Oil and gas extraction in the Permian Basin of arid West Texas is expected to produce some 588 million gallons of wastewater per day for the next 38 years, according to findings of a state-commissioned study group—three times as much as the oil it produces.
The announcement from the Texas Produced Water Consortium came two days before it was due to release its findings on potential recycling of oilfield wastewater.
“It’s a massive amount of water,” said Rusty Smith, the consortium’s executive director, addressing the Texas Groundwater Summit in San Antonio on Tuesday.
But making use of that so-called “produced water” still remains well beyond the current reach of state authorities, he said.
Lawmakers in Texas, the nation’s top oil and gas producer, commissioned the Produced Water Consortium in February 2021, following similar efforts in other oil-producing states to study how produced water, laced with toxic chemicals, can be recycled into local water supplies.
The Texas study focused on the Permian Basin, the state’s top oil-producing zone, where years of booming population growth have severely stretched water supplies and planners forecast a 20 billion gallon per year deficit by year 2030.
The consortium’s first challenge, Smith told an audience in San Antonio, was to calculate the quantity of produced water in the Permian. A nationwide study in 2017 identified Texas as the nation’s top source of produced water but didn’t consider specific regions.
It’s a tricky figure to compute because Texas doesn’t require regular reporting of produced water quantities. The consortium based its estimates on annual 24-hour-sampling of wastewater production and monthly records of wastewater disposal.
“There’s just a lack of data, so it’s an estimate,” said Dan Mueller, senior manager with the Environmental Defense Fund in Texas, which is part of the consortium.
Their estimate—about 170 billions of gallons per year—equals nearly half the yearly water consumption in New York City.
That quantity creates steep logistical and economic challenges to recycling—an expensive process that renders half the original volume as concentrated brine which would have to be permanently stored.
“It’s a massive amount of salt,” Smith said. “We’d essentially create new salt flats in West Texas and collapse the global salt markets.”

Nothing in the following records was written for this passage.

(* ===== verification/WinCapture.v ===== *)
(** * Windows desktop capture (platform/windows/src/capture.rs)

    The copy of a mapped texture, the two capture sessions (Windows.Graphics.Capture and
    desktop duplication) with the answers of the native calls as data, and the capture
    source with its worker thread.  [None] is a panic, except where a wait is said to go
    on. *)

From S2P Require Import Prelude Capture Surface Input.

Open Scope Z_scope.

(** ** Native errors *)

(** HRESULTs as the [i32] they are. *)
Definition WGC_EMPTY_INTERFACE_SENTINEL : Z := from_be_bytes [x53; x5f; x4f; x4b].
Definition classify_windows_error_code (code : Z) (fallback : BackendErrorKind) : BackendErrorKind :=
  let code := wrap 32 code in
  if code =? 0x80070005 then PermissionDenied else
  if existsb (Z.eqb code)
      [0x887A0026; 0x887A0005; 0x887A0007; 0x887A0028; 0x887A0006; 0x887A0020] then DeviceLost else
  if code =? 0x887A0027 then FrameUnavailable else
  if code =? 0x887A0004 then UnsupportedApi else fallback.
Definition is_wgc_pool_empty_error_code (code : Z) : bool :=
  (code =? 0) || (code =? WGC_EMPTY_INTERFACE_SENTINEL).

(** [map_err(classify_windows_error)] of a native call. *)
Definition native {A} (fallback : BackendErrorKind) (r : result Z A) : BackendResult A :=
  match r with Ok a => Ok a | Err code => Err (classify_windows_error_code code fallback) end.

Definition finish_acquired_frame {A} (frame_result : BackendResult A)
    (release_result : BackendResult unit) : BackendResult A :=
  match release_result with Err e => Err e | Ok _ => frame_result end.
Definition record_close_result (overall : BackendResult unit) (native_result : result Z unit) :
    BackendResult unit :=
  match overall with Ok _ => native NativeFailure native_result | Err e => Err e end.

(** ** Textures *)

Definition copy_bgra_rows (source : bytes)
    (allocation_width allocation_height content_width content_height row_pitch : Z) :
    option (BackendResult bytes) :=
  if (allocation_width =? 0) || (allocation_height =? 0) || (content_width =? 0)
    || (content_height =? 0) || (allocation_width <? content_width)
    || (allocation_height <? content_height)
  then Some (Err InvalidFrame) else
  match
    allocation_row_bytes ← ok_or (checked_mul usize_max allocation_width 4) InvalidFrame;
    guard! row_pitch <? allocation_row_bytes else InvalidFrame ;;
    content_row_bytes ← ok_or (checked_mul usize_max content_width 4) InvalidFrame;
    preceding_rows ← ok_or (checked_mul usize_max (content_height - 1) row_pitch) InvalidFrame;
    required_source_len ← ok_or (checked_add usize_max preceding_rows content_row_bytes) InvalidFrame;
    guard! len source <? required_source_len else InvalidFrame ;;
    _ ← ok_or (checked_mul usize_max content_row_bytes content_height) InvalidFrame;
    Ok content_row_bytes
  with
  | Err e => Some (Err e)
  | Ok content_row_bytes =>
      for_each (seq 0 (Z.to_nat content_height)) (λ (output : BackendResult bytes) row,
        match output with
        | Err e => Some (Err e)
        | Ok output =>
            match checked_mul usize_max (Z.of_nat row) row_pitch with
            | None => Some (Err InvalidFrame)
            | Some start =>
                r ← slice_at source (Z.to_nat start) (Z.to_nat content_row_bytes);
                Some (Ok (output ++ r))
            end
        end) (Ok [])
  end.

(** A texture: its description and what copying it to memory answers, [tx_memory] the
    mapped bytes ([None] a null pointer) with their pitch. *)
Record Texture := mkTexture {
  tx_width : Z; tx_height : Z; tx_bgra : bool;
  tx_staging : result Z bool;
  tx_map : result Z (option bytes * Z)
}.

Definition mapped_texture_bytes (mapped : option bytes * Z)
    (allocation_width allocation_height content_width content_height : Z) :
    option (BackendResult bytes) :=
  let '(pData, row_pitch) := mapped in
  match pData with
  | None => Some (Err InvalidFrame)
  | Some memory =>
      if (allocation_width =? 0) || (allocation_height =? 0) || (content_width =? 0)
        || (content_height =? 0) || (allocation_width <? content_width)
        || (allocation_height <? content_height)
      then Some (Err InvalidFrame) else
      match
        content_row_bytes ← ok_or (checked_mul usize_max content_width 4) InvalidFrame;
        allocation_row_bytes ← ok_or (checked_mul usize_max allocation_width 4) InvalidFrame;
        guard! row_pitch <? allocation_row_bytes else InvalidFrame ;;
        ok_or (preceding ← checked_mul usize_max (content_height - 1) row_pitch;
               checked_add usize_max preceding content_row_bytes) InvalidFrame
      with
      | Err e => Some (Err e)
      | Ok mapped_len =>
          source ← slice_at memory 0 (Z.to_nat mapped_len);
          copy_bgra_rows source allocation_width allocation_height content_width content_height
            row_pitch
      end
  end.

He estimated that treatment costs of $2.55 to $10 per barrel and disposal costs of $0.70 per barrel would hike up the water price far beyond the average $0.40 per barrel paid by municipal users or $0.03 per barrel paid by irrigators.
On top of that, distributing the recycled water would require big infrastructure investments—both for high-tech treatment plants and the distribution system to transport recycled water to users in cities and towns.
“We’re going to need pipelines to move it,” Smith said. “We have quite a gap we need to bridge and figure out how we’re going to make it more economical.”
That is only if produced water in West Texas can be proven safe for consumption when treated.
Pilot projects for produced water reuse have already taken place in California, where some irrigation districts are watering crops with a partial blend of treated wastewater, despite concerns over potential health impacts. California has banned irrigation with wastewater from fracking, but not wastewater from conventional drilling, even though the two contain similar toxins. Produced water typically contains varying amounts of naturally occurring constituents, including salts, metals, radioactive materials, along with chemical additives. Every region’s produced water will bear different contents, depending on the composition of underground formations.
Beginning reuse efforts in West Texas, Smith said, will require pilot projects and chemical analysis to determine feasibility.